On the bank of the lake looking north is the famous statue of Peter Pan created by Sir George Frampton. Looking on the Royal Parks site for information about the statue I am told that it is now a ‘talking statue’… Swipe your phone on a nearby tag and you will get a call back from Peter Pan!
Sing have commissioned some of the nation’s most celebrated writers and actors to animate public statues. Pass a Talking Statue, swipe your phone on a nearby tag and hey presto: your phone rings. And it’s Queen Victoria on the line… or Peter Pan… or Sherlock Holmes… Using drama, humour and location technology, Talking Statues breathes new life into the statues that surround us all. Can’t wait…
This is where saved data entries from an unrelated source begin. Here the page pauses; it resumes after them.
(** The packets of the window that the congestion window lets out, from
    [tcp_head_seq] to [j]; [stop]: until one is dropped. *)
Fixpoint send_window (cfg : it_conf) (e : it_env) (stop : bool) (n : nat) (j ret : Z) (l : it_link) : outcome it_link :=
  match n with
  | O => Ret l
  | S n =>
      let i := tcp_head_seq (l_snd l) in
      if (i <? j) && negb (stop && (ret =? BUFF_DROP)) then
        let o := upd_cell (set_time (E_add_time (now e) (it_initial_nack_timeout (l_const l)))) i (l_out l) in
        '(ret, l) ← Send_IT_Data_Msg cfg e i (with_out o (with_snd (set_tcp_head (u64 (i + 1)) (l_snd l)) l));
        send_window cfg e stop n j ret l
      else Ret l
  end.

Definition window_end (l : it_link) : Z :=
  Z.min (out_head_seq (l_out l)) (u64 (out_tail_seq (l_out l) + u64 (SFtrunc (cwnd (l_snd l))))).

Definition Full_Link_IT (cfg : it_conf) (e : it_env) (l : it_link) : bool :=
  no_link cfg e || negb (u64 (out_head_seq (l_out l) - out_tail_seq (l_out l)) <? MAX_SEND_ON_LINK).

Definition pack (cfg : it_conf) (e : it_env) (l : it_link) : Z * it_link :=
  match Pack_Fragments_Into_Packets_IT (Link_Header_Size cfg) (Loss_Calc_Pkt_Trigger cfg) (Intrusion_Tolerance_Mode cfg) (rnd e) (rnd2 e)
          (control e) (Some (l_out l)) with
  | (r, Some o) => (r, with_out o l)
  | (r, None) => (r, l)
  end.

Definition set_message (m : option (list (list Z))) (idx total : Z) (o : it_out) : it_out :=
  mk_out (out_head_seq o) (out_tail_seq o) (outgoing o) (out_nonce o) (out_nonce_digest o) m idx total (unique_packets o) (loss_event o).

(** [header_ok]: element 0 of the scatter has the size of a packet header; the
    link exists (the code uses it even when [Get_Best_Link] finds none). *)
Definition Forward_Intru_Tol_Data (cfg : it_conf) (e : it_env) (header_ok : bool) (msg : list (list Z)) (l : it_link) : outcome (Z * it_link) :=
  let ret := if Full_Link_IT cfg e l then BUFF_FULL else BUFF_OK in
  let msg_size := foldl (fun n f => u16 (n + len f)) 0 msg in
  if no_link cfg e || bool_decide (is_Some (out_message (l_out l))) ||
     (MAX_MESSAGE_SIZE <? msg_size + MAX_PKTS_PER_MESSAGE * (Link_Header_Size cfg + sizeof_fragment_header)) || negb header_ok
  then Ret (BUFF_DROP, l)
  else
    let l := take_message msg (with_out (set_message (Some msg) 1 (u8 (Z.of_nat (length msg))) (l_out l)) l) in
    let '(r, l) := pack cfg e l in
    if r =? BUFF_DROP then Ret (BUFF_DROP, with_out (set_message None (out_frag_idx (l_out l)) (out_frag_total (l_out l)) (l_out l)) l)
    else
      let l := if (Session_Blocking cfg =? 1) && (MAX_SEND_ON_LINK <=? u64 (out_head_seq (l_out l) - out_tail_seq (l_out l)))
               then call Block_All_Sessions l else l in
      let j := window_end l in
      l ← send_window cfg e true (Z.to_nat (j - tcp_head_seq (l_snd l))) j ret l;
      Ret (BUFF_OK, l).
(* ===== verification/ITLinkProof.v ===== *)
(** * ITLinkProof: the invariant of one end of an intrusion-tolerant link

    [stream] is the sequence of packets a list of messages is cut into; packet
    number [q] of a link is its element [q - 1].  The window holds the packets
    from its tail to its head, each with its nonce; the digest of a packet is the
    exclusive or of all nonces up to it. *)
From Stdlib Require Import SpecFloat.
From stdpp Require Import base list gmap numbers option sets.
From Stdlib Require Import ZArith Lia.
From S2P Require Import Prelude CFloat Events NetTypes ITFrag ITFragProof ITBuildProof ITLink.
#[local] Open Scope Z_scope.

(** ** The packets of a list of messages *)
Section Stream.
Context (ls : Z).

Definition msg_packets (m : list (list Z)) : list (list (list Z)) := packets_of (Z.of_nat (length m)) 1 (groups ls m).
Definition stream (msgs : list (list (list Z))) : list (list (list Z)) := concat (map msg_packets msgs).

(** A message the link can carry. *)
Definition msg_ok (m : list (list Z)) : Prop := Z.of_nat (length m) < MAX_SCATTER_ELEMENTS /\ all_fit ls m.

Lemma stream_app a b : stream (a ++ b) = stream a ++ stream b.
Proof. unfold stream. by rewrite map_app, concat_app. Qed.

Lemma stream_cons m msgs : stream (m :: msgs) = msg_packets m ++ stream msgs.
Proof. done. Qed.

Lemma stream_snoc msgs m : stream (msgs ++ [m]) = stream msgs ++ msg_packets m.
Proof. rewrite stream_app. unfold stream at 2. cbn. by rewrite app_nil_r. Qed.

Lemma groups_from_fit cur cl fs :
  cl = group_len cur -> group_len cur + ls <= MAX_PACKET_SIZE -> all_fit ls fs ->
  Forall (fun g => group_len g + ls <= MAX_PACKET_SIZE) (groups_from ls cur cl fs).
Proof.
  revert cur cl. induction fs as [|f r IH]; intros cur cl -> Hc Hfit; cbn; [by repeat constructor|].
  inversion_clear Hfit as [|? ? Hf Hr]. unfold fits in *. apply Z.leb_le in Hf. pose proof (len_nonneg f). unfold sizeof_fragment_header in *.
  destruct (Z.leb_spec (group_len cur + len f + ls + 4) MAX_PACKET_SIZE).
  - apply IH; [|rewrite group_len_app; cbn; unfold sizeof_fragment_header; lia|done]. rewrite group_len_app. cbn. unfold sizeof_fragment_header. lia.
  - constructor; [done|]. apply IH; [|cbn; unfold sizeof_fragment_header; lia|done]. cbn. unfold sizeof_fragment_header. lia.
Qed.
So I am assuming that if Queen Victoria is on call, so will Prince Albert be…. Here he is, well, the back of him at least, looking over ‘his’ Hall.
He is now, as you can see, very gold…. This is a result of a massive 5 years restoration undertaken by English Heritage in the 1990s. (Prince Albert himself, two and a half times life size, took 675 twenty-page books of 24 carat gold leaf costing £50,000 to gild.) If you are interested there are more fascinating details of the restoration here – and loads of info about the monument and all of those who created it on a very comprehensive Wikipedia page.
Prince Albert, sadly for him, has his back to Kensington gardens – although they are not gardens as such at all but open parkland running down to the lake, criss-crossed by paths and shaded by magnificent trees.
Turning east once more the bridge looks particularly fine in the evening light.
And finally. Just across the bridge, close to the swimming pavilions is the Diana, Princess of Wales Memorial Fountain – rather less politely known by those who prefer more conventional statues as Diana’a Ditch…..
Because Diana was seen as the ‘princess of the people’ with a very close relationship with children the designer, American Kathryn Gustafson, wanted it to be accessible and for visitors to wade in it and contemplate by it. So it is effectively a stream running through Cornish granite carved into steps, curves, rills and ending up in a pool at the bottom.
A great idea but within a month three visitors had slipped in the water and ended up in hospital. And then it was discovered that the grassy surrounds could withstand very little rain and rapidly turned into a quagmire. So it was not till a number of years later, after the area had been drained and resurfaced with hard core and special hard wearing rye grass mixes, that it was finally opened and put to its intended use. You can see and hear it in operation in a video here on YouTube as it was of course closed by COVID when I was there.